According to Akyüz and Darendeliler, the exhibition takes cross-sections of the city to serve as examples of the various Istanbuls experienced today. While doing so, the artists focus not only on the lives of the residents of the city, but also on its topography and built environment, current social/political dynamics, ecological challenges, its mundanely extraordinary oddities, alternative cultures, and the issue of migration, which has intensified in the last decade but was always a part of the city’s story.
Memory and change
Emin Özmen, one of the artists in the exhibition, offers a selection of photographs that examine social movements in the city, from the Gezi Park protests, a key milestone in Istanbul’s urban memory and recent Turkish history, to today.
Documenting social change in Türkiye for over two decades, Kerem Uzel joins the exhibition with photographs taken on the proposed route of the Istanbul Canal, a politically and ecologically controversial artificial channel project that will connect the Black Sea with the Sea of Marmara.

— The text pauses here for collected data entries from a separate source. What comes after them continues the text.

(** * Crawl orchestration core of the Facebook pages scraper

    A shallow embedding of the pure parts of [src/facebook/src/functions.ts]
    and of the start-up code of the actor's entry point, with the
    properties the design document states about them.

    Conventions of the embedding.
    - A JavaScript [number] that holds an item count or a millisecond
      timestamp is a [Z]; where the source divides or multiplies by a
      fraction the operands are converted to IEEE 754 binary64 values
      ([PrimFloat.float], the kernel's doubles) by [JS.num], and the
      operation is the double operation, so that rounding is the
      program's own.
    - A function that can [throw] returns a [JS.Result].
    - Mutable closures ([dateRangeItemCounter], [scrollUntil]) become
      records of their captured variables, and their methods become
      state transformers. *)

From Stdlib Require Import ZArith List Bool String Ascii Lia.
From Stdlib Require Import Floats.
Import ListNotations.

Set Warnings "-inexact-float".

(* ===================================================================== *)
(** * Part I: the program                                                 *)
(* ===================================================================== *)

(** ** JavaScript values shared by the components *)

Module JS.

(** Outcome of a call: a value, or an exception of class [E]. *)
Inductive Result (E A : Type) : Type :=
| Ok (a : A)
| Throw (e : E).
Arguments Ok {E A} a.
Arguments Throw {E A} e.

Definition bind {E A B} (r : Result E A) (k : A -> Result E B) : Result E B :=
  match r with
  | Ok a => k a
  | Throw e => Throw e
  end.

(** The double nearest to an integer (round to nearest, ties to even):
    what a [number] holding that integer is.  Exact below [2^53]. *)
Definition num (z : Z) : float :=
  SF2Prim (binary_normalize prec emax z 0 false).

Osman Bozkurt takes a look at Istanbul’s relatively new recreational areas, the rural aesthetics that has come to dominate the city, unsustainable urban landscapes, and how people form relationships with these.
Ali Taptık examines the transformation in the middle- and lower-class neighborhoods surrounding Galata, Keçi, and Cendere streams at the intersection of the districts of Kağıthane and Şişli, an area that once served as the epicenter of modernity in the Ottoman Empire and remained relatively ‘pristine’ until the rapid development spurt in recent years.
Ahmet Sel joins with works that deal with the issue of “migration,” a key topic of contention in recent years for both Istanbul and Türkiye at large.
Taking refuge in Istanbul
In her long-running photography series, Cansu Yıldıran focuses on the lives of people - and in a sense, of her own acquired family - who have arrived in Istanbul to find a place where they can live and be as they will free from the pressure of their families and society and the stigmatization they face in the social hierarchy, but ultimately face the risk of being trapped in the very sanctuary they have found in the city.
Silva Bingaz is an artist who treats and interprets Istanbul as a space of personal experience. As a photographer, she dislikes documenting and depicting things as they appear to craft seemingly nice photographs constrained within their own form, relying instead on her instincts and the feelings she conveys through the lens of her camera.
Kıvılcım Güngörün is a collector/photographer who wanders the streets of the city collecting and hoarding volatile, often ephemeral fragments of Istanbul into collections which she uses to describe the highly complex, somewhat gloomy, somewhat playful, but always curious relationship she has established with the city.
Ci Demi is a true Istanbul photographer. In all of his works, he focuses on the familiar peculiarities of Istanbul, chasing an energy he describes as sinister.
With the city of Istanbul as his main source of inspiration, Erdem Varol joins the exhibition with a collection of photos that visualize Istanbul, often humorously, on the seesaw between East and West, tradition and modernity, and crowds and solitude.
Ekin Özbiçer takes an orientalist look at both herself and her city as a member of a relatively westernized middle class, reflecting on the social and political changes that have marked the last 10 to 15 years of Türkiye a time of growing privatization, commoditization, and conservative values, on the scale of Istanbul.
The exhibition will be on display through April 30, 2023.